# [Task details]
Write down exactly the lines of the records below, beginning with the first and ending with the line that includes "ex_unreachable (reason : string)".

# [Data to examine]
··········
(* ===== verification/ExpressInstall.v ===== *)
(** Setting an account up over a root session.

    [packages/core/src/host/express-install.ts] with the input and the results
    of [packages/contracts/src/express-install.ts], and the [expressInstall]
    of [host.controller.ts].  The session and the removal of secrets from texts
    ([redact]) are arguments. *)

From S2P Require Import Prelude Tables Calendar Observer HealthPoller Shell Control ClientSettings Access HostStore InstanceStore InstanceController MachineFacts Provision HostCheck HostSetup HostController Teardown.

Definition EXPRESS_ROOT_USERNAME : string := "root".
Definition EXPRESS_CONNECT_TIMEOUT_MS : Z := 20000.
Definition EXPRESS_SETUP_TIMEOUT_MS : Z := 600000.
Definition EXPRESS_REASON_TAIL : nat := 600.
Definition EXPRESS_TIMED_OUT_REASON : string :=
  "The setup did not finish in time. It may still be running on the server.".
Definition EXPRESS_NO_REASON : string := "The setup stopped without saying why.".
Definition REDACTED_CREDENTIAL : string := "[redacted credential]".

Inductive RootCredential := root_password (password : string) | root_key (privateKey : string).

Record ExpressInstallInput := MkExpress {
  ex_hostname : string; ex_port : Z; ex_username : string; ex_sshKeyId : string;
  ex_createAccount : bool; ex_expectedFingerprint : string; ex_credential : RootCredential; ex_unlock : bool }.

Inductive ExpressInstallResult :=
  | ex_ready (fingerprint : string)
  | ex_locked (account : string) (keepsPassword : bool)
  | ex_key_mismatch
  | ex_refused
  | ex_credential_unreadable
  | ex_unreachable (reason : string)
  | ex_script_failed (reason : string).

Definition outcome_text (result : ExpressInstallResult) : string :=
  match result with
  | ex_ready _ => "ready" | ex_locked _ _ => "locked" | ex_key_mismatch => "key-mismatch"
  | ex_refused => "refused" | ex_credential_unreadable => "credential-unreadable"
  | ex_unreachable _ => "unreachable" | ex_script_failed _ => "script-failed"
  end.

Definition expressSetupCommand (input : ExpressInstallInput) (publicKey : string) : string :=
  hostSetupScript (ex_username input) publicKey (ex_createAccount input)
    (if ex_unlock input then grant else ask) no_privilege.

Definition credential_kind (credential : RootCredential) : string :=
  match credential with root_password _ => "password" | root_key _ => "key" end.

Definition secretOf (input : ExpressInstallInput) : string :=
  match ex_credential input with root_password password => password | root_key privateKey => privateKey end.
(* ===== verification/HostReader.v ===== *)
(** Reading from a machine over the shared connections.

    [packages/core/src/host/host-reader.ts], with [leaseTrustedHost] and
    [leaseHost] of [packages/core/src/instance/instance.controller.ts]: a
    reader is leased for a machine whose row allows it, and the row is looked at
    again once the connection is there.  The pool of connections is the argument
    [lease]; it may call back to open one. *)

From S2P Require Import Prelude Tables Calendar Observer Shell Access HostStore InstanceStore InstanceController.

Definition hostReadKey (organizationId hostId : string) : string := organizationId +:+ ":" +:+ hostId.

(** [identityOf(host)]: none while it is being removed, or before its key and
    the machine's are known. *)
Definition identityOf (h : HostRow) : option ConnectionIdentity :=
  match teardownRequestedAt h with
  | Some _ => None
  | None =>
      let? keyOf := truthy (sshKeyId (host_address h)) in
      let? fingerprint := truthy (hostKeyFingerprint (host_trust h)) in
      let a := host_address h in
      Some (MkIdentity (hostname a) (port a) (username a) keyOf fingerprint)
  end.

#[global] Instance ConnectionIdentity_eq_dec : EqDecision ConnectionIdentity.
Proof. solve_decision. Defined.

Definition sameConnectionIdentity (a b : ConnectionIdentity) : bool :=
  (id_hostname a ≡? id_hostname b) && (id_port a =? id_port b) && (id_username a ≡? id_username b)
  && (id_sshKeyId a ≡? id_sshKeyId b) && (id_hostKeyFingerprint a ≡? id_hostKeyFingerprint b).

Inductive HostReadLease (W : Type) :=
  | leased (reader : JournalLease W) (host : HostRow) (identity : ConnectionIdentity)
  | missing_host
  | unprovisioned_host
  | changed_host.
Arguments leased {W}. Arguments missing_host {W}. Arguments unprovisioned_host {W}. Arguments changed_host {W}.

Definition SshKeyGoneError := named "SshKeyGoneError".

Section reader.
Context {X : Type} (deps : InstanceControllerDeps X).
Abbreviation W := (World X).

(** [readConnections.lease(key, identity, deadlineMs, open)]; [open] is given
    how the transport connects. *)
Variable lease : string -> ConnectionIdentity -> Z -> ((ConnectOptions -> M W unit) -> M W unit) -> M W (JournalLease W).

Definition open_for (scope hostId : string) (identity : ConnectionIdentity) (connect : ConnectOptions -> M W unit)
    : M W unit :=
  let* key := query (findSshKey scope (id_sshKeyId identity)) in
  match key with
  | None => throw (SshKeyGoneError ("Ssh key not found for host " +:+ hostId))
  | Some k =>
      try_catch
        (let* privateKey := lift (open_sealed deps (key_privateKeyEncrypted k) (key_privateKeyKeyId k)) in
         connect (MkConnect (id_hostname identity) (id_port identity) (id_username identity) privateKey
                    (id_hostKeyFingerprint identity) CONNECT_TIMEOUT_MS))
        (fun error => throw (HostUnreachableError (connection_failure deps error)))
  end.

(** The reader, or [None] when the key is gone. *)
Definition lease_with_key (scope hostId : string) (identity : ConnectionIdentity) (deadlineMs : Z)
    : M W (option (JournalLease W)) :=
  try_catch (let* reader := lease (hostReadKey scope hostId) identity deadlineMs (open_for scope hostId identity) in
             ret (Some reader))
    (fun error => if instanceof "SshKeyGoneError" error then ret None else throw error).

(** The row as it is now decides whether the reader is handed out. *)
Definition still_trusted (scope hostId : string) (identity : ConnectionIdentity) (need : HostNeed)
    (reader : JournalLease W) : M W (HostReadLease W) :=
  let* current := query (fun t => HostRepository.findById scope hostId (hosts t)) in
  match current with
  | None => release reader ;;; ret missing_host
  | Some h =>
      match identityOf h with
      | None => release reader ;;; ret missing_host
      | Some now_trusted =>
          if negb (hostMeets h need) then release reader ;;; ret missing_host
          else if negb (sameConnectionIdentity now_trusted identity) then release reader ;;; ret changed_host
          else ret (leased reader h now_trusted)
      end
  end.

Definition leaseHostReader (scope hostId : string) (deadlineMs : Z) (need : HostNeed) : M W (HostReadLease W) :=
  let* host := query (fun t => HostRepository.findById scope hostId (hosts t)) in
  match host with
  | None => ret missing_host
  | Some h =>
      match identityOf h with
      | None => ret missing_host
      | Some identity =>
          if negb (hostMeets h need) then ret unprovisioned_host
          else
            let* reader := lease_with_key scope hostId identity deadlineMs in
            match reader with
            | None => ret missing_host
            | Some reader => still_trusted scope hostId identity need reader
            end
      end
  end.

Definition leaseTrustedHost (scope hostId : string) (deadlineMs : Z) (need : HostNeed)
    : M W (JournalLease W * ConnectionIdentity) :=
  let* lease := leaseHostReader scope hostId deadlineMs need in
  match lease with
  | leased reader _ identity => ret (reader, identity)
  | missing_host => throw (InstanceHostNotFoundError ("Host not found: " +:+ hostId))
  | unprovisioned_host =>
      throw (InstanceHostNotProvisionedError ("Host " +:+ hostId +:+ " has never finished provisioning"))
  | changed_host => throw (HostUnreachableError COULD_NOT_CONNECT)
  end.

Definition leaseHost (scope hostId : string) (deadlineMs : Z) (need : HostNeed) : M W (JournalLease W) :=
  let* opened := leaseTrustedHost scope hostId deadlineMs need in ret opened.1.

(** ** Who gets a reader *)

Lemma same_identity a b : sameConnectionIdentity a b = true <-> a = b.
Proof.
  unfold sameConnectionIdentity. destruct a, b. simpl. split.
  - intros H. tests. by subst.
  - intros [= -> -> -> -> ->]. by rewrite Z.eqb_refl, !bool_decide_eq_true_2.
Qed.

(** What is true of the machine when a reader of it is handed out. *)
Definition trusted_now (scope hostId : string) (need : HostNeed) (identity : ConnectionIdentity) (w : W) : Prop :=
  exists h, HostRepository.findById scope hostId (hosts (fleet w)) = Some h
    /\ teardownRequestedAt h = None /\ identityOf h = Some identity /\ hostMeets h need = true.

Lemma identity_no_teardown h identity : identityOf h = Some identity -> teardownRequestedAt h = None.
Proof. unfold identityOf. by destruct (teardownRequestedAt h). Qed.

(** Without a reader handed out, none is kept: none was asked for, the pool
    gave none, or the one it gave was given back. *)
Definition none_kept (scope hostId : string) (deadlineMs : Z) (w : W) (after : result (HostReadLease W) * W) : Prop :=
  after.2 = w
  \/ exists identity,
       match lease (hostReadKey scope hostId) identity deadlineMs (open_for scope hostId identity) w with
       | (Throw _, w1) => after.2 = w1
       | (Ok reader, w1) => after.2 = (release reader w1).2
       end.

Definition handed_properly (scope hostId : string) (deadlineMs : Z) (need : HostNeed) (w : W)
    (after : result (HostReadLease W) * W) : Prop :=
  match after with
  | (Ok (leased reader h identity), w') =>
      trusted_now scope hostId need identity w'
      /\ lease (hostReadKey scope hostId) identity deadlineMs (open_for scope hostId identity) w = (Ok reader, w')
  | _ => none_kept scope hostId deadlineMs w after
  end.

Lemma given_back scope hostId deadlineMs need identity (reader : JournalLease W) (kind : HostReadLease W) w w1 :
  lease (hostReadKey scope hostId) identity deadlineMs (open_for scope hostId identity) w = (Ok reader, w1) ->
  (forall r h i, kind <> leased r h i) ->
  handed_properly scope hostId deadlineMs need w ((release reader ;;; ret kind) w1).
Proof.
  intros El Hk. assert (Hs : ((release reader ;;; ret kind) w1).2 = (release reader w1).2)
    by (unfold bind, ret; by destruct (release reader w1) as [[a|e] w2]).
  assert (Hkept : none_kept scope hostId deadlineMs w ((release reader ;;; ret kind) w1))
    by (right; exists identity; by rewrite El).
  unfold handed_properly. destruct ((release reader ;;; ret kind) w1) as [[[r h i| | |]|e] w2] eqn:E; try exact Hkept.
  exfalso. revert E. unfold bind, ret. destruct (release reader w1) as [[u|e'] w3]; [|done].
  intros [= E _]. by apply (Hk r h i).
Qed.

(** a reader is handed out only for a machine that, in the tables as they
    are at that moment, exists, is not being removed, is set up as far as the
    read needs it, and has the very address, key and fingerprint the connection
    was leased for; whatever happened to the row meanwhile, a reader leased for
    anything else is given back. *)
Theorem readers_are_of_trusted_machines scope hostId deadlineMs need w :
  handed_properly scope hostId deadlineMs need w (leaseHostReader scope hostId deadlineMs need w).
Proof.
  unfold leaseHostReader, query, gets. unfold bind at 1.
  destruct (HostRepository.findById scope hostId (hosts (fleet w))) as [h|]; [|by left].
  destruct (identityOf h) as [identity|]; [|by left]. destruct (hostMeets h need); [|by left]. cbn [negb].
  unfold bind at 1, lease_with_key, try_catch. unfold bind at 1, throw.
  destruct (lease _ _ _ _ w) as [[reader|error] w1] eqn:El.
  - unfold ret at 1, still_trusted, query, gets. unfold bind at 1.
    destruct (HostRepository.findById scope hostId (hosts (fleet w1))) as [now_|] eqn:Enow; [|by eapply given_back].
    destruct (identityOf now_) as [trusted|] eqn:Et; [|by eapply given_back].
    destruct (hostMeets now_ need) eqn:Em; [|by eapply given_back]. cbn [negb].
    destruct (sameConnectionIdentity trusted identity) eqn:Es; [|by eapply given_back]. cbn [negb].
    apply same_identity in Es as ->. split; [|done].
    exists now_. split_and!; [done|by eapply identity_no_teardown|done|done].
  - destruct (instanceof "SshKeyGoneError" error); right; exists identity; by rewrite El.
Qed.
End reader.
Lemma comparing_only_touched reader unit_runtime bots expected configs :
  reads_only reader ->
  preserves only_touched
    (reconcileHostOverTransport parse (number_le deps) locale_le other_text chat_line reader (post reader)
       unit_runtime bots expected configs).
Proof.
  intros Hr. unfold reconcileHostOverTransport, readHostFacts, unit_drift_of, configDriftFor, config_drift_of,
    unitEnvDriftFor, unit_env_drift_of, silentLiveControl, silent_of, listening, probeListening, readFile,
    readInstanceConfig, observe_instance, readUnitExitCode. reading Hr.
Qed.

Lemma update_only_touched p f {A} (answer : InstanceRepository.Table -> A) :
  (forall r, p r = true -> touched r (f r)) ->
  preserves only_touched (on_instances (fun t => (answer t, update_where p f t))).
Proof. intros Hf w Hw. unfold on_instances, on_fleet, stmt. simpl. by apply touched_only_where. Qed.

Lemma player_only_touched scope bots seen : preserves only_touched (record_player scope bots seen).
Proof.
  unfold record_player. case_match; [|apply preserves_ret]. case_bool_decide; [apply preserves_ret|].
  apply preserves_swallow, preserves_bind; [|intros; apply preserves_ret].
  apply update_only_touched. intros r _. exists (Some seen.2). left. by destruct r.
Qed.

Lemma failure_only_touched scope failure : preserves only_touched (record_failure scope failure).
Proof.
  unfold record_failure. apply preserves_swallow, preserves_bind; [|intros; apply preserves_ret].
  apply update_only_touched. intros r Hr. tests. exists (in_minecraftUsername r). right.
  split_and!; [done|done|]. exists failure.2. by destruct r.
Qed.

Lemma finally_only_touched {A} (m : M W A) f :
  preserves only_touched m -> preserves only_touched f -> preserves only_touched (try_finally m f).
Proof. intros Hm Hf. eapply triple_finally; [exact Hm| |]; intros ?; exact Hf. Qed.

Lemma concluding_only_touched scope hostId bots unusable outcome :
  preserves only_touched (conclude scope hostId bots unusable outcome).
Proof.
  destruct outcome as [reason|observed]; [apply preserves_ret|].
  apply preserves_bind; [apply preserves_for_each, player_only_touched|]. intros _.
  apply preserves_bind; [apply preserves_for_each, failure_only_touched|]. intros _. apply preserves_ret.
Qed.

Lemma leased_only_touched reader hostId unit_runtime bots windows configs :
  reads_only reader ->
  preserves only_touched
    (compare_leased deps parse locale_le other_text chat_line post reader hostId unit_runtime bots windows configs).
Proof.
  intros Hr. unfold compare_leased. apply preserves_bind; [apply lift_only_touched|]. intros expected.
  apply finally_only_touched; [|apply keeps_only_touched, Hr]. apply preserves_catch.
  - apply preserves_bind; [by apply comparing_only_touched|]. intros observed. apply preserves_ret.
  - intros e. apply preserves_ret.
Qed.

(** Leasing answers with a reader that leaves the tables alone, or says why
    there is none. *)
Lemma lease_only_touched scope hostId deadline need :
  leases_readers ->
  triple only_touched
    (try_catch (let* reader := leaseHost scope hostId deadline need in ret (inr reader))
       (fun error => ret (inl (reason_of_lease error))))
    (fun lease w => (forall reader, lease = inr reader -> reads_only reader) /\ only_touched w) (fun _ => only_touched).
Proof.
  intros Hlease s Hs. unfold try_catch, bind, ret. specialize (Hlease scope hostId deadline need s).
  unfold only_touched in *. destruct (leaseHost _ _ _ _ s) as [[reader|e] s'].
  - destruct Hlease as [Hr ->]. split; [by intros ? [= <-]|done].
  - by rewrite Hlease.
Qed.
··········
# [Solved problem]
(* ===== verification/ExpressInstall.v ===== *)
(** Setting an account up over a root session.

    [packages/core/src/host/express-install.ts] with the input and the results
    of [packages/contracts/src/express-install.ts], and the [expressInstall]
    of [host.controller.ts].  The session and the removal of secrets from texts
    ([redact]) are arguments. *)

From S2P Require Import Prelude Tables Calendar Observer HealthPoller Shell Control ClientSettings Access HostStore InstanceStore InstanceController MachineFacts Provision HostCheck HostSetup HostController Teardown.

Definition EXPRESS_ROOT_USERNAME : string := "root".
Definition EXPRESS_CONNECT_TIMEOUT_MS : Z := 20000.
Definition EXPRESS_SETUP_TIMEOUT_MS : Z := 600000.
Definition EXPRESS_REASON_TAIL : nat := 600.
Definition EXPRESS_TIMED_OUT_REASON : string :=
  "The setup did not finish in time. It may still be running on the server.".
Definition EXPRESS_NO_REASON : string := "The setup stopped without saying why.".
Definition REDACTED_CREDENTIAL : string := "[redacted credential]".

Inductive RootCredential := root_password (password : string) | root_key (privateKey : string).

Record ExpressInstallInput := MkExpress {
  ex_hostname : string; ex_port : Z; ex_username : string; ex_sshKeyId : string;
  ex_createAccount : bool; ex_expectedFingerprint : string; ex_credential : RootCredential; ex_unlock : bool }.

Inductive ExpressInstallResult :=
  | ex_ready (fingerprint : string)
  | ex_locked (account : string) (keepsPassword : bool)
  | ex_key_mismatch
  | ex_refused
  | ex_credential_unreadable
  | ex_unreachable (reason : string)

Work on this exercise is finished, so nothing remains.